I bet they are so cute together!


----------



## rougespartan (May 19, 2009)

there is nothing wrong with your apbt sleeping in the bed he looks good aspen sleeps with me in my bed he might steal the pillow or the sheets but other than that he will be fine


----------



## American_Pit13 (Apr 23, 2007)

Very nice lookin boy!


----------



## DaddyDiezel (May 4, 2009)

Glad to hear Rex is handling the change well. I remember when you first posted his pics, you were a lil' worried (or you seemed it anyway). He looks good with em done ! And you seem a lil' more relaxed. LoL.

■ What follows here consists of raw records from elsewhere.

(** * swbf-unmunge: the ucfb chunk reader, the model decoder and the object
    descriptor emitter, embedded as Rocq functions.

    Sources embedded here:
    - [src/ucfb_reader.hpp]  (class [Ucfb_reader], [Ucfb_reader_strict])
    - [src/handle_model.cpp] (materials, model info, PS2 segments)
    - [src/handle_object.cpp] (object descriptor emitter)

    Code that mutates an object and may throw is a function from the
    object's state to an outcome paired with the state the object is left
    in, so that what an exception leaves behind stays observable. *)

From Stdlib Require Import ZArith Lia Bool String.
From Stdlib Require Import Floats.SpecFloat.
From Stdlib.Strings Require Byte.
From stdpp Require Import base list.

Local Open Scope Z_scope.

(** ** Outcomes, errors and the state-and-exception monad *)

(** The exceptions the code raises.  All of them are [std::runtime_error]
    or [std::out_of_range] in the source; the names follow the error kinds
    of the specification. *)
Inductive Error : Type :=
| BoundsViolation      (* check_head: read past the end of the chunk *)
| UnexpectedMagic      (* read_child_strict: magic number mismatch *)
| UnterminatedString   (* cstring_length: no NUL in the remaining payload *)
| UnknownModelInfo     (* read_model_info: "Unknow model info encountered." *)
| InvalidIndexBuffer   (* read_vertex_strip_ps2: "Index buffer invalid" *)
| SubstrOutOfRange     (* std::string_view::substr with pos > size() *)
| Terminated           (* an exception leaving a noexcept function *)
| LoopFuelExhausted.   (* artefact of the embedding, shown unreachable *)

Inductive outcome (A : Type) : Type :=
| Ok (a : A)
| Throw (e : Error).
Arguments Ok {A} a.
Arguments Throw {A} e.

Definition M (S A : Type) : Type := S -> outcome A * S.

Definition ret {S A : Type} (a : A) : M S A := fun s => (Ok a, s).

Definition bind {S A B : Type} (m : M S A) (k : A -> M S B) : M S B :=
  fun s => match m s with
           | (Ok a, s') => k a s'
           | (Throw e, s') => (Throw e, s')
           end.

Definition throw {S A : Type} (e : Error) : M S A := fun s => (Throw e, s).
Definition get {S : Type} : M S S := fun s => (Ok s, s).
Definition put {S : Type} (s : S) : M S unit := fun _ => (Ok tt, s).
Definition modify {S : Type} (f : S -> S) : M S unit := fun s => (Ok tt, f s).
Definition when {S : Type} (b : bool) (m : M S unit) : M S unit :=
  if b then m else ret tt.

Notation "'let*' x := m 'in' k" := (bind m (fun x => k))
  (at level 10, x name, m at level 100, k at level 200, only parsing).
Notation "m ;;; k" := (bind m (fun _ => k))
  (at level 100, k at level 200, right associativity, only parsing).

(** ** Machine integers *)

(** [std::size_t] on the 64-bit target. *)
Definition size_t_modulus : Z := 2 ^ 64.
Definition wrap_size_t (z : Z) : Z := z mod size_t_modulus.

Definition wrap_u16 (z : Z) : Z := z mod 2 ^ 16.
Definition wrap_u8 (z : Z) : Z := z mod 2 ^ 8.

Definition byte_val (b : Byte.byte) : Z := Z.of_N (Byte.to_N b).

(** Little-endian value of a run of bytes. *)
Fixpoint le_value (bs : list Byte.byte) : Z :=
  match bs with
  | [] => 0
  | b :: rest => byte_val b + 256 * le_value rest
  end.

(** Two's complement reading of a [bits]-bit pattern. *)
Definition to_signed (bits : Z) (z : Z) : Z :=
  if z <? 2 ^ (bits - 1) then z else z - 2 ^ bits.

(** ** Trivially copyable types *)

(** Modelled from the spec: [view_type_as<Type>] (type_pun.hpp is not part of
    the sources) reinterprets the bytes at an address as a [Type], on a
    little-endian host with trivial-copy layout; a type is described by its
    [sizeof] and by how its value is decoded from that many bytes. *)
Record Trivial (T : Type) : Type := mkTrivial {
  sizeof : Z;
  view_type_as : list Byte.byte -> T
}.
Arguments mkTrivial {T} sizeof view_type_as.
Arguments sizeof {T} t.
Arguments view_type_as {T} t bytes.
(** C6, as the code has it: [pickSafestPolicy] is associative and has nil as
    a two-sided identity.  The two orders of its arguments give policies
    with one risk index, and the same policy unless the arguments are
    distinct policies with equal risk index; on equal risk indices each call
    returns its first argument.  When the loop of [Execute] over the policy
    iterators succeeds in one order of the map, it succeeds in every order,
    and the merged policy has the same risk index; of two iterators that
    answer policies with equal risk index, the one the loop runs first
    gives the merged policy. *)
Theorem pickSafestPolicy_laws :
  (forall a b c : option Policy,
      pickSafestPolicy a (pickSafestPolicy b c)
      = pickSafestPolicy (pickSafestPolicy a b) c)
  /\ (forall a : option Policy,
         pickSafestPolicy None a = a /\ pickSafestPolicy a None = a)
  /\ (forall a b : option Policy,
         option_map RiskIndex (pickSafestPolicy a b)
         = option_map RiskIndex (pickSafestPolicy b a))
  /\ (forall a b : option Policy,
         (forall p q, a = Some p -> b = Some q -> RiskIndex p = RiskIndex q -> p = q) ->
         pickSafestPolicy a b = pickSafestPolicy b a)
  /\ (forall p q : Policy,
         RiskIndex p = RiskIndex q ->
         pickSafestPolicy (Some p) (Some q) = Some p
         /\ pickSafestPolicy (Some q) (Some p) = Some q)
  /\ (forall (iterators iterators' : list (string * PolicyIterator))
             (wm : WorkloadMeta) (nextPolicy : option Policy),
         Permutation iterators iterators' ->
         runPolicyIterators iterators wm None = Ok nextPolicy ->
         exists nextPolicy',
           runPolicyIterators iterators' wm None = Ok nextPolicy'
           /\ option_map RiskIndex nextPolicy = option_map RiskIndex nextPolicy')
  /\ (forall (first second : string * PolicyIterator) (wm : WorkloadMeta)
             (p q : Policy),
         NextPolicy (snd first) wm = Ok (Some p) ->
         NextPolicy (snd second) wm = Ok (Some q) ->
         RiskIndex p = RiskIndex q ->
         runPolicyIterators [first; second] wm None = Ok (Some p)
         /\ runPolicyIterators [second; first] wm None = Ok (Some q)).
Proof.
  split; [exact pickSafestPolicy_assoc|].
  split; [intros a; split; [apply pickSafestPolicy_nil_l|apply pickSafestPolicy_nil_r]|].
  assert (Hcases : forall p q : Policy,
             pickSafestPolicy (Some p) (Some q) = pickSafestPolicy (Some q) (Some p)
             \/ RiskIndex p = RiskIndex q
                /\ pickSafestPolicy (Some p) (Some q) = Some p
                /\ pickSafestPolicy (Some q) (Some p) = Some q).
  { intros p q. cbn [pickSafestPolicy].
    destruct (String.leb (RiskIndex p) (RiskIndex q)) eqn:Hpq;
      destruct (String.leb (RiskIndex q) (RiskIndex p)) eqn:Hqp; auto.
    - right. split; [apply String.leb_antisym; assumption|auto].
    - destruct (String.leb_total (RiskIndex p) (RiskIndex q)); congruence. }
  assert (Htie : forall p q : Policy,
             RiskIndex p = RiskIndex q ->
             pickSafestPolicy (Some p) (Some q) = Some p).
  { intros p q Heq. cbn [pickSafestPolicy].
    now rewrite Heq, string_leb_refl. }
  split; [|split; [|split; [|split]]].
  - intros [p|] [q|]; try reflexivity.
    destruct (Hcases p q) as [->|(Heq & -> & ->)]; [reflexivity|].
    cbn [option_map]. now rewrite Heq.
  - intros [p|] [q|] Hdistinct; try reflexivity.
    destruct (Hcases p q) as [H|(Heq & -> & ->)]; [exact H|].
    now rewrite (Hdistinct p q eq_refl eq_refl Heq).
  - intros p q Heq. split; [now apply Htie|]. apply Htie. now symmetry.
  - intros iterators iterators' wm nextPolicy Hperm Hrun.
    apply runPolicyIterators_ok in Hrun. destruct Hrun as [Hall ->].
    eexists. split.
    + apply runPolicyIterators_ok. split; [|reflexivity].
      eapply Permutation_Forall; eassumption.
    + apply fold_pickSafestPolicy_permutation. now apply Permutation_map.
  - intros [n1 it1] [n2 it2] wm p q Hp Hq Heq. cbn [snd] in Hp, Hq.
    cbn [runPolicyIterators]. rewrite Hp, Hq. cbn [bind]. rewrite ?Hp, ?Hq.
    cbn [bind]. rewrite !pickSafestPolicy_nil_l.
    rewrite (Htie p q Heq), (Htie q p (eq_sym Heq)). split; reflexivity.
Qed.

Lemma pickSafestPolicy_laws_witness :
  pickSafestPolicy (Some guarded) (Some (mkPolicy "bold" "7" 20 60))
  = pickSafestPolicy (Some (mkPolicy "bold" "7" 20 60)) (Some guarded)
  /\ (pickSafestPolicy (Some guarded) (Some cautious) = Some guarded
      /\ pickSafestPolicy (Some cautious) (Some guarded) = Some cautious)
  /\ (runPolicyIterators
        [("a", constantIterator guarded); ("b", constantIterator cautious)]%string
        someWorkload None = Ok (Some guarded)
      /\ runPolicyIterators
           [("b", constantIterator cautious); ("a", constantIterator guarded)]%string
           someWorkload None = Ok (Some cautious)).
Proof.
  split; [|split].
  - apply (proj1 (proj2 (proj2 (proj2 pickSafestPolicy_laws)))).
    intros p q Hp Hq Heq. injection Hp as <-. injection Hq as <-.
    vm_compute in Heq. discriminate Heq.
  - apply (proj1 (proj2 (proj2 (proj2 (proj2 pickSafestPolicy_laws)))) guarded cautious).
    reflexivity.
  - apply (proj2 (proj2 (proj2 (proj2 (proj2 (proj2 pickSafestPolicy_laws)))))
             ("a"%string, constantIterator guarded)
             ("b"%string, constantIterator cautious) someWorkload guarded cautious);
      reflexivity.
Defined.

(** C6 fails as stated: for two distinct policies with the same risk index
    each order of the arguments returns its first argument, and the loop of
    [Execute] over two iterators that answer with them ends with the policy
    of the iterator it ran first. *)
Lemma pickSafestPolicy_not_commutative :
  pickSafestPolicy (Some guarded) (Some cautious)
  <> pickSafestPolicy (Some cautious) (Some guarded)
  /\ runPolicyIterators
       [("a", constantIterator guarded); ("b", constantIterator cautious)]%string
       someWorkload None = Ok (Some guarded)
  /\ runPolicyIterators
       [("b", constantIterator cautious); ("a", constantIterator guarded)]%string
       someWorkload None = Ok (Some cautious).
Proof.
  split; [|split]; [|reflexivity|reflexivity].
  vm_compute. discriminate.
Qed.

(** The scan of [findClosestSafePolicy] with a non-nil configuration. *)
Lemma scanClosestSafePolicy_step (cfg : HPAConfiguration) (pc : PolicyCR)
    (rest : list PolicyCR) (closest : PolicyCR) :
  scanClosestSafePolicy (Some cfg) (pc :: rest) closest
  = scanClosestSafePolicy (Some cfg) rest (if isSafeFor cfg pc then pc else closest).
Proof.
  cbn [scanClosestSafePolicy]. unfold isSafeFor.
  destruct (SpecMinReplicaPercentageCut (Spec pc) =? 100); cbn [andb]; [|reflexivity].
  destruct (SpecTargetUtilization (Spec pc) <=? TargetMetricValue cfg); reflexivity.
Qed.

Lemma scanClosestSafePolicy_no_match (cfg : HPAConfiguration) (items : list PolicyCR)
    (closest : PolicyCR) :
  (forall x, In x items -> isSafeFor cfg x = false) ->
  scanClosestSafePolicy (Some cfg) items closest = Ok closest.
Proof.
  revert closest. induction items as [|pc rest IH]; intros closest Hnone.
  - reflexivity.
  - rewrite scanClosestSafePolicy_step, (Hnone pc (or_introl eq_refl)).
    apply IH. intros x Hx. apply Hnone. now right.
Qed.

Can't wait till I can get Diezel's ears did.


----------



## wrxnefx (May 2, 2009)

i think he's doing a great job not putting preassure when he nip or bite. its just that his teeth are so sharp.

last night turned out well. he cuddled with my son the entire night.


----------



## pitbullgirl22 (Jul 27, 2008)

I like him!


----------



## StaffyDaddy (Mar 28, 2009)

heeyyy!! rex's ears look great!! 


as far as the biting/mouthing thing...

he is teething. or at that age anyway. chino KNOWS not to nip at my hand, but when we are playing and he nips on accident..i walk away with his toy for a few minutes. when you stop playing with a pup abruptly he has to think to himself "what did i just do"

you have to be careful i wouldnt say "NO!" because he might interpret that as "you cant play" but saying OUCH or OWW loudly and then getting up may work faster than you can think.

Even when you think that you have enough chew toys for them, you can be wrong lol.. For a teething pup, i would always have something on hand. if they are starting to chew on something that isnt supposed to be, redirect their attention to the desired toy/chew. 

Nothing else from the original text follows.